Taylor reprit lentement connaissance : sa tête semblait sur le point d'exploser et son corps était endolori avec l’incapacité du moindre mouvement. Elle prit de longues inspirations, puis se concentra sur ce qu’elle ressentait et sur l’environnement qui l’entourait : elle était assise contre ce qui lui semblait être un canapé, ses mains attachées dans son dos, et un bandeau recouvrait ses yeux l’empêchant d’identifier où elle se trouvait, mais la pièce dégageait une atmosphère glaciale et ténébreuse. Elle tenta d’user du pouvoir des marques, mais elles étaient hors services. Les marques apportaient beaucoup de facultés aux théurgistes, les réduisant à en être dépendants, mais Taylor avait des particularités bien à elle, alors elle se concentra sur son ouïe et perçut rapidement du bruit : l’endroit où elle se trouvait était grand avec beaucoup de passages. Elle fit ensuite appel à son odorat et se laissa imprégner par les nombreuses odeurs qui étaient principalement celles de démons, mêlée à celles des autres peuples. Soudain, des pas et des voix se firent entendre et s’approchèrent dangereusement de Taylor qui resta discrète et silencieuse. L’un des hommes, d’après leur voix grave, s’installa en face d’elle alors qu’elle sentait son corps lui être rendu et le pouvoir des marques se libérer.

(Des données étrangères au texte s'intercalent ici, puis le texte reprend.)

(** C9, as amended.  In the baseline variant a payload under the legacy
    [tweet] key is processed as the same payload under the [data] key is:
    the same answer, the same calls, the same state. *)
Theorem legacy_tweet_key_is_data_key_in_baseline :
  forall (clock : nat -> Z) (env : ProcessEnv) (R : Remote) (req : Request)
         (payload : Field) (s : State),
    Baseline.ingest clock env R
      (with_body req {| data := Prim JUndefined; tweet := payload |}) s =
    Baseline.ingest clock env R
      (with_body req {| data := payload; tweet := Prim JUndefined |}) s.
Proof.
  intros clock env R req payload s.
  rewrite !ingest_steps.
  unfold Baseline_text, Baseline_resolution_calls, needs_resolver,
    Baseline_tweetId, Baseline_author, Baseline_url.
  rewrite Baseline_tweet_legacy. reflexivity.
Qed.

(** C9 fails as stated: the hardened variant reads [body.data] only.  Tweet
    123 under [data] is summarized and pushed; under [tweet] it is answered
    400, and nothing is called. *)
Lemma legacy_tweet_key_is_ignored_in_hardened :
  Hardened.ingest env_open remote_ok
    (post (Obj tweet_123) (Prim JUndefined)) initial_state =
    (Returned {| code := 200;
                 payload := [("ok", JBool true);
                             ("summary", JStr "@repuser: backs CR");
                             ("pushed", JBool true)]%string |},
     {| SEEN := []; reads := 0;
        calls := [FetchGemini (JStr "We must pass the CR.") (JStr "repuser")
                              (JStr "https://x.com/u/status/123");
                  FetchPushover [("token", "token"); ("user", "user");
                                 ("title", "HillPulse");
                                 ("message", "@repuser: backs CR");
                                 ("url", "https://x.com/u/status/123")]%string] |})
  /\ Hardened.ingest env_open remote_ok
       (post (Prim JUndefined) (Obj tweet_123)) initial_state =
     (Returned {| code := 400;
                  payload := [("ok", JBool false);
                              ("error", JStr "Missing tweet text")]%string |},
      initial_state).
Proof. split; reflexivity. Qed.

(* ===================================================================== *)
(** ** Requests without identifier *)
(* ===================================================================== *)

Lemma lacks_identifier_unknown req :
  lacks_identifier req = true ->
  Baseline_tweetId req = JStr "unknown" /\ truthy (Baseline_url req) = false.
Proof.
  unfold lacks_identifier, Baseline_tweetId, Baseline_url, js_or. cbv zeta.
  intros H. apply andb_prop in H as [H U]. apply andb_prop in H as [A B].
  apply negb_true_iff in A, B, U. rewrite A, B, U. auto.
Qed.

(** C10 fails as stated: a first request without identifier is processed
    and marks [unknown]; a later request without identifier, and without
    text, is answered 400 and not as a duplicate. *)
Lemma anonymous_request_without_text_is_rejected :
  let first := Baseline.ingest minute_clock env_configured remote_ok
                 (post (Obj (anonymous (JStr "We must pass the CR.")))
                       (Prim JUndefined)) initial_state in
  lacks_identifier (post (Obj (anonymous (JStr "We must pass the CR.")))
                         (Prim JUndefined)) = true
  /\ lacks_identifier (post (Obj (anonymous JUndefined)) (Prim JUndefined)) = true
  /\ fst first = Returned (delivered "@repuser: backs CR" true true)
  /\ SEEN (snd first) = [(JStr "unknown", minute_clock 0)]
  /\ fst (Baseline.ingest minute_clock env_configured remote_ok
            (post (Obj (anonymous JUndefined)) (Prim JUndefined)) (snd first)) =
     Returned {| code := 400;
                 payload := [("ok", JBool false);
                             ("error", JStr "Could not retrieve tweet text")]%string |}.
Proof. repeat split. Qed.

(** C10, as amended.  In the baseline variant every request whose payload
    has none of [tweet_id], [id] and [url] is deduplicated under the one
    identifier [unknown].  After one such request was processed (answered
    neither 400 nor as a duplicate), and after any requests that followed
    it, a later such request that carries a text and is checked less than
    24 hours after the first one arrived is answered 200 with [{ok: true,
    duplicate: true}], whatever its text; it makes no call at all: no
    summary, no notification. *)
Theorem requests_without_identifier_share_unknown :
  forall (clock : nat -> Z) (env : ProcessEnv) (R1 : Remote) (req1 : Request)
         (s0 : State) (reply1 : Reply) (s1 : State)
         (between : list (Remote * Request)) (R2 : Remote) (req2 : Request),
    monotone clock -> after_epoch clock ->
    NoDup (keys (SEEN s0)) ->
    lacks_identifier req1 = true ->
    lacks_identifier req2 = true ->
    Baseline.ingest clock env R1 req1 s0 = (Returned reply1, s1) ->
    code reply1 <> 400 ->
    reply1 <> duplicate_reply ->
    truthy (prop (Baseline_tweet req2) Tweet.text) = true ->
    let s2 := run_requests clock env between s1 in
    clock (reads s2) - clock (reads s0) < 24 * 60 * 60 * 1000 ->
    Baseline_tweetId req1 = JStr "unknown"
    /\ Baseline_tweetId req2 = JStr "unknown"
    /\ Baseline.ingest clock env R2 req2 s2 =
       (Returned {| code := 200;
                    payload := [("ok", JBool true); ("duplicate", JBool true)]%string |},
        set_reads (S (reads s2)) s2).
Proof.
  intros clock env R1 req1 s0 reply1 s1 between R2 req2 Mono Pos D L1 L2 Run
    N4 Nd Tx s2 W.
  destruct (lacks_identifier_unknown req1 L1) as (Id1 & _).
  destruct (lacks_identifier_unknown req2 L2) as (Id2 & U2).
  split; [exact Id1|]. split; [exact Id2|].
  destruct (ingest_processed clock env R1 req1 s0 Run N4 Nd)
    as (sm & evs & Sn & Rd & E1).
  destruct (markSeen_store clock (Baseline_tweetId req1) sm) as (Rd' & _ & Nd').
  assert (D1 : NoDup (keys (SEEN s1))).
  { rewrite E1. simpl. apply Nd'. now rewrite Sn. }
  destruct (run_requests_store clock env between s1 D1) as (D2 & Le & Keep).
  fold s2 in D2, Le, Keep.
  assert (R1' : reads s1 = reads (snd (markSeen clock (Baseline_tweetId req1) sm)))
    by (rewrite E1; reflexivity).
  assert (Top : forall k, (k <= reads s2)%nat -> clock k <= clock (reads s2))
    by (intros; now apply Mono).
  assert (Ge : clock (reads s0) <= clock (reads sm)) by (apply Mono; lia).
  assert (G1 : Map_get (JStr "unknown") (SEEN s1) = Some (clock (reads sm))).
  { rewrite E1. simpl SEEN. rewrite <- Id1.
    apply markSeen_records; [now rewrite Sn|].
    intros k A B. specialize (Top k). unfold TTL_MS. lia. }
  assert (G2 : Map_get (JStr "unknown") (SEEN s2) = Some (clock (reads sm))).
  { apply Keep; auto.
    - pose proof (Pos (reads sm)). lia.
    - intros k A B. specialize (Top k). unfold TTL_MS. lia. }
  assert (Txt : Baseline_text R2 req2 = js_or (prop (Baseline_tweet req2) Tweet.text)
                                          (JStr EmptyString)
                /\ Baseline_resolution_calls R2 req2 = []).
  { unfold Baseline_text, Baseline_resolution_calls, needs_resolver.
    rewrite U2, andb_false_r. auto. }
  destruct Txt as (Txt & NoCalls).
  rewrite (ingest_answers_duplicate clock env R2 req2 s2 (t := clock (reads sm))).
  - now rewrite NoCalls, add_calls_nil.
  - rewrite Txt. unfold js_or. now rewrite Tx.
  - now rewrite Id2.
  - pose proof (Pos (reads sm)). lia.
  - unfold TTL_MS. lia.
Qed.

- Elle devrait déjà avoir repris conscience maintenant.

- C’est le cas, elle fait semblant.

L’homme n’était donc pas dupe et avait un grand sens de l’observation. Le bandeau qui plongeait Taylor dans les ténèbres fut retiré et elle fut aveuglée par la lumière blanche des plafonniers. L’homme assis en face d’elle sourit : rien dans sa posture, dans la délimitation de sa mâchoire, dans la dureté de son regard ne renvoyait à Taylor l’image d’un traitre, d’un homme mauvais à l’âme corrompue. Elle ne fit aucun mouvement, même si elle avait récupéré la pleine capacité de son corps, elle ne doutait pas qu’il pourrait assurément la tuer à la seconde où elle bougerait.

- Je t’ai connue plus bavarde, tu ne dis donc même plus bonjour à ton père ?

- Baltazard, répondit-elle en inclinant très légèrement la tête

- Les temps où tu m’appelais papa sont loin, n’est-ce pas ?

- Étrangement, je n’en garde aucun souvenir.

- Tu étais jeune…

- Oui, on va dire ça.

Taylor se retrouvait là où elle avait souhaité être, mais maintenant qu’elle se tenait devant son père, elle se demandait si c’était réellement une bonne idée. Il avait trahi les théurgistes et était devenu le maître des démons, ralliant des membres de tout peuple à sa cause. Il avait laissé sa fille aux mains des théurgistes qu’il haïssait tant, la confrontant aux regards, à la peur et à la haine qu’engendrait son nom. Une part d’elle lui en voulait de l’avoir laissé là-bas, de l’avoir laissé au Centre où chaque jour elle se demandait si quelqu’un allait la poignarder pour des crimes qu’elle n’avait pas commis. Au fond, elle comprenait ces agissements : n’aurait-elle pas agi pareil à sa place ? Elle était indécise, il y avait trop de questions sans réponses et trop de secrets. Si la seule manière d’obtenir la vérité était d’aller chez l’ennemi, alors elle était au bon endroit. Mais était-ce vraiment son père l’ennemi ou les théurgistes ? Le doute persistait, même la confrérie l’avait incité à se retrouver ici. Il y avait-il seulement un camp plus louable que l’autre ? Elle ne savait plus.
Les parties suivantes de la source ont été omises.